* What is being asked *
Below are some records. Copy every line in them that holds "IntegrityCheckFailed".

* Records for this exercise *
(** * GarminReport: the resumable harvesting engine of [fetch_garmin_data.py]

    A shallow embedding of the planning, retry, paging, resume and
    bookkeeping code of [fetch_garmin_data.py], together with the properties
    its specification states about it.

    Conventions of the embedding:
    - Python [str] values are byte strings ([string]); JSON-like payloads are
      values of [json] (floating point numbers and [bytes] are left out);
    - a Python [dict] with string keys is an association list in insertion
      order ([dict_get], [dict_set]); the seed-cache dictionary and the files
      of the output directory are finite maps ([gmap]);
    - code that calls the remote service runs in a state-and-exception monad
      over [world]: the state of the service, the log of the remote calls
      made so far, the files on disk and the log of the writes;
    - console output ([print]) is not modelled. *)

From Stdlib Require Import ZArith String Ascii List Lia Bool.
From stdpp Require Import base tactics option list gmap strings pretty sorting.

Local Open Scope string_scope.
Local Open Scope Z_scope.

(** ** Strings *)

Module Str.

(** [c in s] for a one-character [c]. *)
Fixpoint has_char (c : ascii) (s : string) : bool :=
  match s with
  | "" => false
  | String a r => if Ascii.eqb a c then true else has_char c r
  end.

(** [sub in s]. *)
Fixpoint contains (sub s : string) : bool :=
  String.prefix sub s ||
  match s with
  | "" => false
  | String _ r => contains sub r
  end.

(** [s.startswith(p)]. *)
Definition startswith (p s : string) : bool := String.prefix p s.

(** [s.split(c, 1)[1]] when [c] occurs in [s]. *)
Fixpoint after_first (c : ascii) (s : string) : string :=
  match s with
  | "" => ""
  | String a r => if Ascii.eqb a c then r else after_first c r
  end.

(** [s.split(c, 1)[0]]. *)
Fixpoint before_first (c : ascii) (s : string) : string :=
  match s with
  | "" => ""
  | String a r => if Ascii.eqb a c then "" else String a (before_first c r)
  end.
Lemma getUserID_without_group_root_clears_role_witness :
  service_calls
    (snd (getUserID Sample.parseNumber ASCII.lower ASCII.lower
          Fixture.withoutGroups Sample.search
                    Sample.rebind Sample.usersService (Some "jdoe") Sample.world))
  = [updateOne "u-2" [("role", JS.VNull)]].
Proof.
  destruct (getUserID_without_group_root_clears_role
              Sample.parseNumber ASCII.lower ASCII.lower
                    Fixture.withoutGroups Sample.search Sample.rebind
              Sample.usersService (Some "jdoe") Sample.world
              "cn=jdoe,ou=users,dc=example,dc=org" "u-2"
              eq_refl eq_refl eq_refl eq_refl eq_refl eq_refl eq_refl) as (_ & H).
  exact H.
Defined.

Lemma getUserID_unknown_identifier_rejected_witness :
  getUserID Sample.parseNumber ASCII.lower ASCII.lower Sample.config Sample.search Sample.rebind
            Sample.usersService (Some "nobody") Sample.world
  = (Rejected InvalidCredentialsException, Sample.world).
Proof.
  destruct (getUserID_unknown_identifier_rejected
              Sample.parseNumber ASCII.lower ASCII.lower
                    Sample.config Sample.search Sample.rebind
              Sample.usersService "nobody" Sample.world (Some (mkResult 0)) []
              eq_refl eq_refl eq_refl) as (H & _).
  exact H.
Defined.

Lemma cluster_steps_witness :
  MapStyle.styled Scenario.colors "__directus_clusters" "circle-radius"
                  Scenario.cluster
  = Some (MapStyle.number (QArith_base.inject_Z 30)).
Proof.
  destruct (MapStyleFacts.cluster_steps Scenario.colors Scenario.cluster 120 eq_refl)
    as (H & _).
  exact H.
Defined.

(* ===================================================================== *)
(** ** Account-control values that are not plain integers                *)
(* ===================================================================== *)

Lemma bitand_flags_finite (m e : Z) :
  JS.bitand (JS.Finite m e) (JS.int INVALID_ACCOUNT_FLAGS)
  = JS.int (Z.land (JS.truncate m e) INVALID_ACCOUNT_FLAGS).
Proof.
  unfold JS.bitand, JS.int. f_equal.
  change (JS.ToInt32 (JS.Finite INVALID_ACCOUNT_FLAGS 0)) with INVALID_ACCOUNT_FLAGS.
  cbn [JS.ToInt32].
  rewrite (land_low32 (JS.wrap32 (JS.truncate m e)) (JS.truncate m e)
             (wrap32_mod (JS.truncate m e))), land_flags.
  destruct (Z.testbit (JS.truncate m e) 1), (Z.testbit (JS.truncate m e) 4),
           (Z.testbit (JS.truncate m e) 23); reflexivity.
Qed.

(** X18. An account-control value that is not a number, or is infinite, never
    blocks a refresh; a finite one blocks exactly when it is not zero and
    its integer part, fractional digits dropped, has one of the three
    flags set, however large it is. *)
Theorem accountInvalid_by_integer_part (info : UserInfo) :
  (userAccountControl info = JS.NaN -> accountInvalid (Some info) = false) /\
  (forall negative, userAccountControl info = JS.Infinity negative ->
                    accountInvalid (Some info) = false) /\
  (forall m e, userAccountControl info = JS.Finite m e ->
     accountInvalid (Some info)
     = negb (m =? 0)%Z
       && negb (Z.land (JS.truncate m e) INVALID_ACCOUNT_FLAGS =? 0)%Z).
Proof.
  unfold accountInvalid. repeat split.
  - intros ->. reflexivity.
  - intros negative ->. reflexivity.
  - intros m e ->. rewrite bitand_flags_finite. cbn [JS.truthy JS.int].
    destruct (m =? 0)%Z; reflexivity.
Qed.
(** * Crunch: a shallow embedding of the codec core

    The development follows the layering of the C++ sources:
    core types and errors, the varint helper, the integrity policies,
    the validators, the field kinds, the static layout, the framing
    header, the buffer pipeline and the multi-message decoder.

    Conventions.
    - A [std::byte] / [uint8_t] is a [Z]; every cast the source performs
      ([static_cast<uint8_t>], [static_cast<uint16_t>], ...) is written out
      as a reduction modulo the width.
    - A [std::size_t] offset is a [nat] (the sources never rely on its
      wrap-around).
    - A [std::span] is a [list Z]; an access outside the span is undefined
      behaviour in C++ and is modelled by [None] in the outer [option] of
      the functions that touch memory.
    - [std::optional<Error>] is [option Error]; [std::expected<T, Error>]
      is [expected T].  *)

From Stdlib Require Import String.
From Stdlib Require Import ZArith List Bool Lia Arith.
Import ListNotations.

Set Warnings "-register-all".

Local Open Scope Z_scope.

(* ------------------------------------------------------------------ *)
(** ** core/crunch_types.hpp *)

Definition FieldId := Z.
Definition MessageId := Z.

Definition MaxFieldId : FieldId := Z.shiftl 1 29 - 1.

Inductive Format := Packed | Aligned4 | Aligned8 | TLV.

Definition Format_to_byte (f : Format) : Z :=
  match f with
  | Packed => 0x01
  | Aligned4 => 0x02
  | Aligned8 => 0x03
  | TLV => 0x04
  end.

Definition CrunchVersion : Z := 0x03.

(** [sizeof(CrunchVersionId) + sizeof(Format) + sizeof(MessageId)] *)
Definition StandardHeaderSize : nat := 1 + 1 + 4.

Inductive ErrorCode :=
| UNKNOWN
| IntegrityCheckFailed
| DeserializationError
| ValidationFailed
| InvalidMessageId
| InvalidFormat
| CapacityExceeded.

Record Error := mkError {
  code : ErrorCode;
  field_id : FieldId;
  message : string
}.

Module Error.
Definition integrity : Error :=
  mkError IntegrityCheckFailed 0 "integrity check failed".
Definition validation (id : FieldId) (msg : string) : Error :=
  mkError ValidationFailed id msg.
Definition deserialization (msg : string) : Error :=
  mkError DeserializationError 0 msg.
Definition invalid_message_id : Error :=
  mkError InvalidMessageId 0 "invalid message id".
Definition invalid_format : Error :=
  mkError InvalidFormat 0 "invalid serialization format".
Definition capacity_exceeded (id : FieldId) (msg : string) : Error :=
  mkError CapacityExceeded id msg.
End Error.

(** [std::expected<T, Error>] *)
Inductive expected (T : Type) :=
| Unexpected (e : Error)
| Expected (v : T).
Arguments Unexpected {T} e.
Arguments Expected {T} v.

(** The first engaged result of an initializer list of
    [std::optional<Error>], as in
    [for (const auto& result : {Validators::Check(v, id)...})]. *)
Fixpoint first_error (results : list (option Error)) : option Error :=
  match results with
  | [] => None
  | Some e :: _ => Some e
  | None :: rest => first_error rest
  end.

(* ------------------------------------------------------------------ *)
(** ** Fixed-width integers and raw memory *)

Definition u8 (x : Z) : Z := x mod 2 ^ 8.
Definition u16 (x : Z) : Z := x mod 2 ^ 16.
Definition u32 (x : Z) : Z := x mod 2 ^ 32.
Definition u64 (x : Z) : Z := x mod 2 ^ 64.

(** The [n] bytes of the object representation of an [n]-byte integer
    after [LittleEndian]: least significant byte first, two's complement
    for negative values. *)
Fixpoint le_bytes (n : nat) (v : Z) : list Z :=
  match n with
  | O => []
  | S n' => v mod 256 :: le_bytes n' (v / 256)
  end.

(** The unsigned integer whose little-endian representation is [bs]. *)
Fixpoint le_value (bs : list Z) : Z :=
  match bs with
  | [] => 0
  | b :: rest => u8 b + 256 * le_value rest
  end.

(** Reinterpretation of an unsigned [n]-byte pattern as a signed value. *)
Definition to_signed (n : nat) (u : Z) : Z :=
  if u <? 2 ^ (8 * Z.of_nat n - 1) then u else u - 2 ^ (8 * Z.of_nat n).

(** [std::memcpy(dst.data() + offset, src, size)]: defined only when the
    destination range lies inside the span. *)
Definition memcpy (dst : list Z) (offset : nat) (src : list Z)
  : option (list Z) :=
  if (offset + length src <=? length dst)%nat
  then Some (firstn offset dst ++ src ++ skipn (offset + length src) dst)
  else None.

(** [std::memset(dst.data() + offset, value, size)] *)
Definition memset (dst : list Z) (offset : nat) (value : Z) (size : nat)
  : option (list Z) :=
  memcpy dst offset (repeat value size).

(** Reading [size] bytes at [offset]: defined only inside the span. *)
Definition load (src : list Z) (offset size : nat) : option (list Z) :=
  if (offset + size <=? length src)%nat
  then Some (firstn size (skipn offset src))
  else None.

Definition bind {A B : Type} (c : option A) (k : A -> option B) : option B :=
  match c with
  | Some a => k a
  | None => None
  end.

Notation "x <- c ;; k" := (bind c (fun x => k))
  (at level 61, c at next level, right associativity).
Notation "' pat <- c ;; k" := (bind c (fun x => match x with pat => k end))
  (at level 61, pat pattern, c at next level, right associativity).

(* ------------------------------------------------------------------ *)
(** ** serdes/crunch_varint.hpp *)

Module Varint.

Definition max_size : nat := 10.

(** [encode]: the bytes written at [output[offset...]].  The loop
    [while (value >= 0x80)] runs at most ten times on a [uint64_t]. *)
Fixpoint encode_bytes (fuel : nat) (value : Z) : list Z :=
  match fuel with
  | O => []
  | S fuel' =>
      if 0x80 <=? value
      then u8 (Z.lor (Z.land value 0x7F) 0x80)
             :: encode_bytes fuel' (Z.shiftr value 7)
      else [u8 value]
  end.

Definition encode (value : Z) (output : list Z) (offset : nat)
  : option (list Z * nat) :=
  let bytes := encode_bytes max_size (u64 value) in
  output' <- memcpy output offset bytes ;;
  Some (output', length bytes).

(** The body of the [while] loop of [decode]; [fuel] bounds the number
    of iterations by the number of bytes left in the input. *)
Fixpoint decode_loop (fuel : nat) (input : list Z) (offset : nat)
         (value : Z) (shift : Z) (bytes_read : nat)
  : option (Z * nat) :=
  match fuel with
  | O => None
  | S fuel' =>
      match nth_error input (offset + bytes_read) with
      | None => None (* Buffer ended before Varint terminated *)
      | Some b =>
          let byte := u8 b in
          let bytes_read := S bytes_read in
          if 64 <=? shift then None
          else
            let value :=
              Z.lor value (u64 (Z.shiftl (Z.land byte 0x7F) shift)) in
            let shift := shift + 7 in
            if Z.land byte 0x80 =? 0
            then Some (value, bytes_read)
            else decode_loop fuel' input offset value shift bytes_read
      end
  end.

Definition decode (input : list Z) (offset : nat) : option (Z * nat) :=
  decode_loop (length input) input offset 0 0 0%nat.

Fixpoint size_loop (fuel : nat) (value : Z) (bytes : nat) : nat :=
  match fuel with
  | O => bytes
  | S fuel' =>
      if 0 <? value then size_loop fuel' (Z.shiftr value 7) (S bytes)
      else bytes
  end.

Definition size (value : Z) : nat :=
  if u64 value =? 0 then 1%nat else size_loop 64 (u64 value) 0.

Definition max_varint_size (value_bits : nat) : nat :=
  ((value_bits + 6) / 7)%nat.

End Varint.

(* ------------------------------------------------------------------ *)
(** ** integrity/crunch_integrity.hpp *)

(** The [IntegrityPolicy] concept. *)
Record IntegrityPolicy := {
  integrity_size : nat;
  integrity_calculate : list Z -> list Z
}.

Module integrity.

* Solution below *
| IntegrityCheckFailed
  mkError IntegrityCheckFailed 0 "integrity check failed".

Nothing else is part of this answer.